→ ACTIVITY
Of the entries below, return only those lines from the line with "match maxsplit with" to the line with "Definition split (s", exactly, both included.

→ Saved entries
══════════════════════════════
(** * scripts/buildcommands.py: command registry and protocol dictionary

    A shallow embedding of Klipper's build-time request processor
    (scripts/buildcommands.py, Python 2) and the properties of its
    command/message registry: identifier assignment, conflict detection,
    the command/response partition, the dense dispatch table and the
    interning of parameter-type signatures. *)

From Stdlib Require Import List String Ascii ZArith Lia Bool Permutation Arith.
From Stdlib Require Import DecimalString Relations.Relation_Operators.
From Stdlib Require Import Sorting.Sorted.
Import ListNotations.
Open Scope string_scope.
Open Scope Z_scope.



(* ================================================================== *)
(** * Python values: exceptions, strings, dictionaries *)
(* ================================================================== *)

(** The exceptions the script can end with.  [SystemExit msg] is what
    [error(msg)] amounts to: the message goes to stderr and the process
    exits with status -1. *)
Inductive pyerr : Type :=
| SystemExit (msg : string)
| ValueError
| KeyError
| IndexError
| LibError.      (* raised inside msgproto / json *)

Inductive result (A : Type) : Type :=
| Ok (a : A)
| Raise (e : pyerr).
Arguments Ok {A} a.
Arguments Raise {A} e.

Definition bind {A B} (m : result A) (k : A -> result B) : result B :=
  match m with
  | Ok a => k a
  | Raise e => Raise e
  end.

Declare Scope py_scope.
Delimit Scope py_scope with py.
Notation "x <- m ;; k" := (bind m (fun x => k))
  (at level 61, m at next level, right associativity) : py_scope.
Notation "' p <- m ;; k" := (bind m (fun x => match x with p => k end))
  (at level 61, p pattern, m at next level, right associativity) : py_scope.
Open Scope py_scope.

(** def error(msg): sys.stderr.write(msg + "\n"); sys.exit(-1) *)
Definition error {A} (msg : string) : result A := Raise (SystemExit msg).

Definition is_ok {A} (r : result A) : bool :=
  match r with Ok _ => true | Raise _ => false end.

(** A loop whose body can raise. *)
Fixpoint foldM {A S} (f : S -> A -> result S) (l : list A) (s : S) : result S :=
  match l with
  | [] => Ok s
  | a :: l' => s' <- f s a ;; foldM f l' s'
  end.

(* ------------------------------------------------------------------ *)
(** ** Byte strings *)

Definition NL : string := String (ascii_of_nat 10) "".
Definition NUL : ascii := ascii_of_nat 0.

(** str.isspace for one byte (C locale): space, \t, \n, \v, \f, \r. *)
Definition isspace (c : ascii) : bool :=
  let n := nat_of_ascii c in
  (Nat.eqb n 32 || (Nat.leb 9 n && Nat.leb n 13))%bool.

(** str.lstrip() *)
Fixpoint lstrip (s : string) : string :=
  match s with
  | String c s' => if isspace c then lstrip s' else s
  | EmptyString => EmptyString
  end.

(** The leading run of non-space bytes, and what follows it. *)
Fixpoint token (s : string) : string :=
  match s with
  | String c s' => if isspace c then EmptyString else String c (token s')
  | EmptyString => EmptyString
  end.

Fixpoint after_token (s : string) : string :=
  match s with
  | String c s' => if isspace c then s else after_token s'
  | EmptyString => EmptyString
  end.

(** str.split(None, maxsplit): at most [maxsplit] tokens are cut off; what
    is left, without its leading white space, is the last element. *)
Fixpoint split_max (maxsplit : nat) (s : string) : list string :=
  match lstrip s with
  | EmptyString => []
  | s1 =>
      match maxsplit with
      | O => [s1]
      | S n => token s1 :: split_max n (after_token s1)
      end
  end.

(** str.split(): no bound on the number of splits. *)
Definition split (s : string) : list string := split_max (String.length s) s.

(** str.split(sep) for a one-byte separator. *)
Fixpoint split_on (sep : ascii) (s : string) : list string :=
  match s with
  | EmptyString => [EmptyString]
  | String c s' =>
      if Ascii.eqb c sep then EmptyString :: split_on sep s'
      else match split_on sep s' with
           | t :: ts => String c t :: ts
           | [] => [String c EmptyString]
           end
  end.

(** str.rstrip() and str.strip() *)
Fixpoint rstrip (s : string) : string :=
  match s with
  | EmptyString => EmptyString
  | String c s' =>
      match rstrip s' with
      | EmptyString => if isspace c then EmptyString else String c EmptyString
      | r => String c r
      end
  end.

Definition strip (s : string) : string := rstrip (lstrip s).

(** sep.join(l) *)
Definition join (sep : string) (l : list string) : string := String.concat sep l.

(** "%d" % n *)
Definition fmt_d (n : Z) : string := NilZero.string_of_int (Z.to_int n).

(** "%02x" % n for a byte *)
Definition hex_digit (n : nat) : ascii :=
  if Nat.ltb n 10 then ascii_of_nat (48 + n) else ascii_of_nat (87 + n).
Definition fmt_02x (n : nat) : string :=
  String (hex_digit (n / 16)) (String (hex_digit (n mod 16)) "").

(** Byte-wise order on strings, as cmp() on str. *)
Definition str_leb (a b : string) : bool :=
  match String.compare a b with Gt => false | _ => true end.

(* ------------------------------------------------------------------ *)
(** ** Dictionaries

    A dict is kept as the list of its items in order of first insertion;
    assigning to a key that is present replaces the value in place.  The
    order in which Python 2 walks a dict comes from the hashes of the keys
    and the history of insertions, so iteration goes through [hash_order],
    an unknown rearrangement of the items. *)

Class EqKey (K : Type) := {
  key_eqb : K -> K -> bool;
  key_eqb_spec : forall a b : K, reflect (a = b) (key_eqb a b)
}.

#[export] Instance string_eqkey : EqKey string :=
  {| key_eqb := String.eqb; key_eqb_spec := String.eqb_spec |}.
#[export] Instance Z_eqkey : EqKey Z :=
  {| key_eqb := Z.eqb; key_eqb_spec := Z.eqb_spec |}.

Fixpoint list_eqb {K} `{EqKey K} (a b : list K) : bool :=
  match a, b with
  | [], [] => true
  | x :: a', y :: b' => (key_eqb x y && list_eqb a' b')%bool
  | _, _ => false
  end.

Lemma list_eqb_spec {K} `{EqKey K} (a b : list K) :
  reflect (a = b) (list_eqb a b).
Proof.
  revert b; induction a as [|x a IH]; intros [|y b]; simpl;
    try (constructor; congruence).
  destruct (key_eqb_spec x y) as [->|Hn]; simpl.
  - destruct (IH b) as [->|Hn]; constructor; congruence.
  - constructor; congruence.
Qed.

#[export] Instance list_eqkey {K} `{EqKey K} : EqKey (list K) :=
  {| key_eqb := list_eqb; key_eqb_spec := list_eqb_spec |}.

Definition dict (K V : Type) : Type := list (K * V).

Section Dict.
Context {K V : Type} `{EqKey K}.

(** d.get(k) *)
Fixpoint dict_get (k : K) (d : dict K V) : option V :=
  match d with
  | [] => None
  | (k', v) :: d' => if key_eqb k k' then Some v else dict_get k d'
  end.

(** k in d *)
Definition dict_in (k : K) (d : dict K V) : bool :=
  match dict_get k d with Some _ => true | None => false end.

(** d[k] = v *)
Fixpoint dict_set (k : K) (v : V) (d : dict K V) : dict K V :=
  match d with
  | [] => [(k, v)]
  | (k', v') :: d' =>
      if key_eqb k k' then (k', v) :: d' else (k', v') :: dict_set k v d'
  end.

(** d[k], raising KeyError *)
Definition dict_getitem (k : K) (d : dict K V) : result V :=
  match dict_get k d with Some v => Ok v | None => Raise KeyError end.

(** { k: v for k, v in l } and dict literals *)
Definition dict_of_list (l : list (K * V)) : dict K V :=
  fold_left (fun d kv => dict_set (fst kv) (snd kv) d) l [].
End Dict.

Class HashOrder (K : Type) := {
  hash_order : forall V, list (K * V) -> list (K * V);
  hash_order_perm : forall V (l : list (K * V)), Permutation (hash_order V l) l
}.
Arguments hash_order {K _ V} l.

(** d.items(), d.keys(), d.values() *)
Definition dict_items {K V} `{HashOrder K} (d : dict K V) : list (K * V) :=
  hash_order d.
Definition dict_keys {K V} `{HashOrder K} (d : dict K V) : list K :=
  map fst (dict_items d).
Definition dict_values {K V} `{HashOrder K} (d : dict K V) : list V :=
  map snd (dict_items d).

(** The order of first insertion is one possible iteration order. *)
Definition insertion_order (K : Type) : HashOrder K :=
  {| hash_order := fun V l => l;
     hash_order_perm := fun V l => Permutation_refl l |}.

(** The reverse of it is another. *)
Definition reversed_order (K : Type) : HashOrder K :=
  {| hash_order := fun V l => rev l;
     hash_order_perm := fun V l => Permutation_sym (Permutation_rev l) |}.

(** max(l), raising ValueError on an empty sequence *)
Definition py_max (l : list Z) : result Z :=
  match l with
  | [] => Raise ValueError
  | x :: l' => Ok (fold_left Z.max l' x)
  end.

(** sorted(l) *)
Section Sorted.
Context {A : Type} (leb : A -> A -> bool).
Fixpoint insert_sorted (x : A) (l : list A) : list A :=
  match l with
  | [] => [x]
  | y :: l' => if leb x y then x :: l else y :: insert_sorted x l'
  end.
Definition sorted (l : list A) : list A := fold_right insert_sorted [] l.
End Sorted.
Arguments sorted {A} leb l.

(** l[i], raising IndexError *)
Definition list_getitem {A} (l : list A) (i : nat) : result A :=
  match nth_error l i with Some a => Ok a | None => Raise IndexError end.

(** l[i:j] *)
Definition slice {A} (i j : nat) (l : list A) : list A :=
  firstn (j - i) (skipn i l).

Definition DQ : string := String (ascii_of_nat 34) "".

(** s.startswith('"'), s.endswith('"'), s[1:-1] *)
Definition starts_with_dq (s : string) : bool :=
  match s with
  | String c _ => Ascii.eqb c (ascii_of_nat 34)
  | EmptyString => false
  end.
Fixpoint ends_with_dq (s : string) : bool :=
  match s with
  | EmptyString => false
  | String c EmptyString => Ascii.eqb c (ascii_of_nat 34)
  | String _ s' => ends_with_dq s'
  end.
Fixpoint drop_last (s : string) : string :=
  match s with
  | EmptyString => EmptyString
  | String _ EmptyString => EmptyString
  | String c s' => String c (drop_last s')
  end.
Definition slice_1_m1 (s : string) : string :=
  match s with
  | String _ s' => drop_last s'
  | EmptyString => EmptyString
  end.

(* ================================================================== *)
(** * The msgproto module

    klippy/msgproto.py is imported by the script; what the script uses of it
    is taken as given: the baseline messages, the two size constants and the
    two format parsers, of which only the fields read by [build_parser]
    appear. *)
(* ================================================================== *)

Record param_type := {
  class_name : string;      (* t.__class__.__name__ *)
  max_length : Z
}.

Record parser := {
  name : string;
  msgid : Z;
  msgformat : string;
  param_types : list param_type
}.

Class Msgproto := {
  DefaultMessages : list (Z * string);      (* the dict literal *)
  MESSAGE_MIN : Z;
  MESSAGE_MAX : Z;
  MessageFormat : Z -> string -> result parser;
  OutputFormat : Z -> string -> result parser
}.

(** Of the Python library, zlib.compress is taken as given, and so is the
    path of json's string encoder for strings that are not plain ASCII (it
    decodes them as UTF-8 and can raise). *)
Class PyLib := {
  zlib_compress : string -> nat -> string;
  json_encode_utf8 : string -> result string
}.

(** Of shlex and subprocess: shlex.split(prog), which raises ValueError on
    a command line that it cannot split (a quote that is not closed, a
    backslash at the end); and the run of subprocess.Popen(args,
    stdout=subprocess.PIPE), communicate() and poll(): the output and the
    return code of the program, [None] when the run raises OSError, and an
    exception of its own when it raises another one. *)
Class Subprocess := {
  shlex_split : string -> result (list string);
  popen : list string -> result (option (string * Z))
}.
══════════════════════════════
→ WRITTEN SOLUTION
      match maxsplit with
      | O => [s1]
      | S n => token s1 :: split_max n (after_token s1)
      end
  end.

(** str.split(): no bound on the number of splits. *)
Definition split (s : string) : list string := split_max (String.length s) s.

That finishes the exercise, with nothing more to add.